• Hadrian’s Wall, A Journey Through Time by David Breeze (Bookcase, £15)

Hadrian’s Wall stretches before you, snaking across the landscape, calling you to walk across the hills from Cuddy Crags to Housesteads or from Thorny Doors to Winshields Crags.

Mark Richards’ superb line drawings are an invitation to make a journey in space and time, to walk the 80 miles of the wall from Tynemouth to Bowness and to understand the life the Roman soldiers lived when they were posted to the bleak north western frontier of the Roman Empire.

The drawings, the concise, informative text by David Breeze – one of the world’s leading experts on the Wall – and the large number of detailed photographs by Peter Savin, present the actuality of Roman life. They give the reader eyes to see life as it was in Britain some 2,000 years ago.

The soldiers lived in barrack blocks. In Chesters two blocks face each other across a narrow street. A drain, which would have been covered in slabs, runs down the middle.

The short pillars are the remains of columns that supported verandahs in front of each block.

Eight soldiers lived in each barrack room. The rooms were divided into two, with the soldiers sleeping in bunks in the rear part, and their equipment being stored in the front.

The commander had a series of rooms around an open courtyard. Some of the rooms were heated and he would have his own bath house with underfloor heating so hot he needed to wear sandals.

The floors of the granaries, as at Housesteads, were made of wood and raised above the ground. At Corbridge a wide vent allowed air to circulate under the floor.
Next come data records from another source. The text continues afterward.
(** The three handlers that call the store. *)
Inductive Event : Type :=
| PaddleCollide (impactVelocity : Q)   (* Paddle: onCollide *)
| GroundCollide                        (* ContactGround: onCollide *)
| Click.                               (* Canvas: onClick *)

(** [onClick = () => welcome && reset(false)] *)
Definition onClick : M unit := fun w =>
  if welcome (store w) then reset false w else (tt, w).

Definition handle (e : Event) : M unit :=
  match e with
  | PaddleCollide impactVelocity => pong impactVelocity
  | GroundCollide => reset true
  | Click => onClick
  end.

Definition step (w : World) (e : Event) : World := exec (handle e) w.

Definition run (es : list Event) (w : World) : World := fold_left step es w.

(** The world at startup: the initial store, a fresh audio element
    (time 0, full volume, never played) and no effect performed. *)
Definition world0 : World :=
  {| store := initial;
     ping := {| currentTime := 0; volume := 1; plays := 0 |};
     trace := [] |}.

End Store.

(** ** The paddle's frame callback *)

Module Paddle.

Local Open Scope Q_scope.

(** [Math.PI] is the double nearest to pi, exactly
    884279719003555 / 2^48. *)
Definition Math_PI : Q := 884279719003555 # 281474976710656.

(** Modelled from the spec: [lerp] is imported from the npm package
    [lerp] and is not under src; the spec's glossary gives it as
    [value += factor * (target - value)]. *)
Definition lerp (v0 v1 t : Q) : Q := v0 + t * (v1 - v0).

(** The smoothing factor [0.2]. *)
Definition factor : Q := 2 # 10.

(** [state.mouse]: the pointer in normalised device coordinates. *)
Record Mouse : Type := mkMouse {
  x : Q;
  y : Q
}.

Record Vec3 : Type := mkVec3 {
  vx : Q;
  vy : Q;
  vz : Q
}.

(** What the callback reads and writes: the two-element array
    [values.current], the pose of the kinematic box ([api.position],
    [api.rotation]) and the rotation of the decorative [model] group. *)
Record PaddleState : Type := mkPaddle {
  values0 : Q;            (* values.current[0] *)
  values1 : Q;            (* values.current[1] *)
  position : Vec3;
  rotation : Vec3;
  model_rotation_x : Q;
  model_rotation_y : Q
}.

(** [(state.mouse.x * Math.PI) / 5] *)
Definition target (mouse : Mouse) : Q := (x mouse * Math_PI) / 5.

(** [useFrame(state => {
      values.current[0] = lerp(values.current[0], (state.mouse.x * Math.PI) / 5, 0.2)
      values.current[1] = lerp(values.current[1], (state.mouse.x * Math.PI) / 5, 0.2)
      api.position.set(state.mouse.x * 10, state.mouse.y * 5, 0)
      api.rotation.set(0, 0, values.current[1])
      model.current.rotation.x = lerp(model.current.rotation.x, welcome ? Math.PI / 2 : 0, 0.2)
      model.current.rotation.y = values.current[0]
    })] *)
Definition useFrame (welcome : bool) (mouse : Mouse) (p : PaddleState)
  : PaddleState :=
  let v0 := lerp (values0 p) (target mouse) factor in
  let v1 := lerp (values1 p) (target mouse) factor in
  {| values0 := v0;
     values1 := v1;
     position := {| vx := x mouse * 10; vy := y mouse * 5; vz := 0 |};
     rotation := {| vx := 0; vy := 0; vz := v1 |};
     model_rotation_x :=
       lerp (model_rotation_x p) (if welcome then Math_PI / 2 else 0) factor;
     model_rotation_y := v0 |}.

(** The paddle before its first frame: [useRef([0, 0])], a body and a
    group at the origin with no rotation. *)
Definition paddle0 : PaddleState :=
  {| values0 := 0;
     values1 := 0;
     position := {| vx := 0; vy := 0; vz := 0 |};
     rotation := {| vx := 0; vy := 0; vz := 0 |};
     model_rotation_x := 0;
     model_rotation_y := 0 |}.

(** One rendered frame: the [welcome] flag the component was rendered
    with and the pointer of that frame. *)
Definition Frame : Type := (bool * Mouse)%type.

Definition render (p : PaddleState) (f : Frame) : PaddleState :=
  useFrame (fst f) (snd f) p.

Definition frames (fs : list Frame) (p : PaddleState) : PaddleState :=
  fold_left render fs p.

(** [n] frames with the pointer held still. *)
Fixpoint still (n : nat) (welcome : bool) (mouse : Mouse) (p : PaddleState)
  : PaddleState :=
  match n with
  | O => p
  | S n' => useFrame welcome mouse (still n' welcome mouse p)
  end.

End Paddle.

(** ** What the components render from the store *)

Module Scene.

Import Store.

(** The parts of the rendered tree that depend on the store. *)
Record View : Type := mkView {
  ball : bool;               (* {!welcome && <Ball />} *)
  startup_display : string;  (* display: welcome ? "block" : "none" *)
  paddle_count : Z           (* children={count.toString()} *)
}.

Definition render (s : GameState) : View :=
  {| ball := negb (welcome s);
     startup_display := if welcome s then "block"%string else "none"%string;
     paddle_count := count s |}.

End Scene.

(** ** Tallies over a sequence of events *)

Module Tally.

Import Store.

(** A paddle hit, at any velocity. *)
Definition is_hit (e : Event) : bool :=
  match e with
  | PaddleCollide _ => true
  | _ => false
  end.

(** A paddle hit that passes the [velocity > 4] test. *)
Definition is_fast (e : Event) : bool :=
  match e with
  | PaddleCollide impactVelocity => gt4 impactVelocity
  | _ => false
  end.

Definition hits (es : list Event) : nat := length (filter is_hit es).

Definition fast_hits (es : list Event) : Z :=
  Z.of_nat (length (filter is_fast es)).

End Tally.

(** * Properties of the store *)

Import Store.

(** ** What each operation does to the store *)

Lemma pong_store (velocity : Q) (w : World) :
  store (exec (pong velocity) w) =
  if gt4 velocity
  then {| count := count (store w) + 1; welcome := welcome (store w) |}
  else store w.
Proof.
  unfold pong, exec, bind. cbn.
  destruct (gt4 velocity); reflexivity.
Qed.

Lemma reset_store (b : bool) (w : World) :
  store (exec (reset b) w) =
  {| count := if b then count (store w) else 0; welcome := b |}.
Proof. reflexivity. Qed.

Lemma onClick_store (w : World) :
  store (exec onClick w) =
  if welcome (store w) then {| count := 0; welcome := false |} else store w.
Proof.
  unfold onClick, exec. destruct (welcome (store w)); reflexivity.
Qed.

Lemma gt4_true (velocity : Q) : gt4 velocity = true <-> (4 < velocity)%Q.
Proof.
  unfold gt4. rewrite negb_true_iff, <- not_true_iff_false, Qle_bool_iff.
  split; [apply Qnot_le_lt | apply Qlt_not_le].
Qed.

Lemma gt4_false (velocity : Q) : gt4 velocity = false <-> (velocity <= 4)%Q.
Proof.
  unfold gt4. rewrite negb_false_iff. apply Qle_bool_iff.
Qed.

(** The score is never negative in a world that the handlers can
    produce from the startup world. *)
Lemma step_count_nonneg (w : World) (e : Event) :
  0 <= count (store w) -> 0 <= count (store (step w e)).
Proof.
  intros H. destruct e as [v | | ]; unfold step, handle.
  - rewrite pong_store. destruct (gt4 v); cbn; lia.
  - rewrite reset_store. cbn. exact H.
  - rewrite onClick_store. destruct (welcome (store w)); cbn; lia.
Qed.

Lemma run_snoc (es : list Event) (e : Event) (w : World) :
  run (es ++ [e]) w = step (run es w) e.
Proof. unfold run. rewrite fold_left_app. reflexivity. Qed.

(** X1: the score is never negative in any world the handlers
    can produce from the startup world. *)
Lemma run_count_nonneg (es : list Event) :
  0 <= count (store (run es world0)).
Proof.
  induction es as [| e es IH] using rev_ind.
  - cbn. lia.
  - rewrite run_snoc. apply step_count_nonneg, IH.
Qed.

(** [clamp] agrees with the spec's [max(lower, min(upper, number))]
    whenever the bounds are in order. *)
Lemma clamp_max_min (number lower upper : Q) :
  (lower <= upper)%Q ->
  (clamp number lower upper == Qmax lower (Qmin upper number))%Q.
Proof.
  intros Hb. unfold clamp.
  destruct (Qle_bool number upper) eqn:Hu.
  - apply Qle_bool_iff in Hu.
    rewrite (Q.min_r upper number Hu).
    destruct (Qle_bool lower number) eqn:Hl.
    + apply Qle_bool_iff in Hl. rewrite (Q.max_r _ _ Hl). reflexivity.
    + assert (Hlt : (number < lower)%Q).
      { apply Qnot_le_lt. intros Hle. apply Qle_bool_iff in Hle. congruence. }
      rewrite (Q.max_l lower number (Qlt_le_weak _ _ Hlt)). reflexivity.
  - assert (Hlt : (upper < number)%Q).
    { apply Qnot_le_lt. intros Hle. apply Qle_bool_iff in Hle. congruence. }
    rewrite (Q.min_l upper number (Qlt_le_weak _ _ Hlt)).
    destruct (Qle_bool lower upper) eqn:Hl.
    + rewrite (Q.max_r _ _ Hb). reflexivity.
    + apply Qle_bool_iff in Hb. congruence.
Qed.

(** ** C1 *)

(** C1, as the spec states it, fails: after a click and one fast hit the
    score is 1, and the ground contact ([reset(true)]) leaves it at 1. *)
Lemma reset_true_zero_count_cex :
  let w := run [Click; PaddleCollide 10] world0 in
  store w = {| count := 1; welcome := false |} /\
  store (step w GroundCollide) = {| count := 1; welcome := true |} /\
  ~ (welcome (store (exec (reset true) w)) = true /\
     count (store (exec (reset true) w)) = 0).
Proof.
  cbv zeta. split; [reflexivity | split; [reflexivity |]].
  intros [_ H]. vm_compute in H. discriminate H.
Qed.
“The Roman army took considerable pains to care for its soldiers.” Each regiment had a doctor and assistants, and there were hospitals in the forts and there were bath-houses and sophisticated latrines. In the latrine in Housesteads, nicks cut into “the slabs show where the metal cramps held the seating in place”.

The soldiers served for 25 years, but only half of them survived until retirement. They wore a thick cloak called “the byrris Britannicus, the British cloak, which was exported to the rest of the Empire”. One carving shows three soldiers enshrouded in their cloaks almost as though they’re wrapped in sleeping bags, with their feet peeping out at the bottom.

At Maryport, a sign indicates that Wallsend is 84 miles away and Rome itself 1150.

This attractively presented book brings the Roman life on the Wall much closer. It shows how the Wall functioned and suggests something of the actuality of the life of a soldier almost 2,000 years ago.

Hadrian’s Wall: A Journey Through Time will enhance the experience of anyone who visits the Wall today.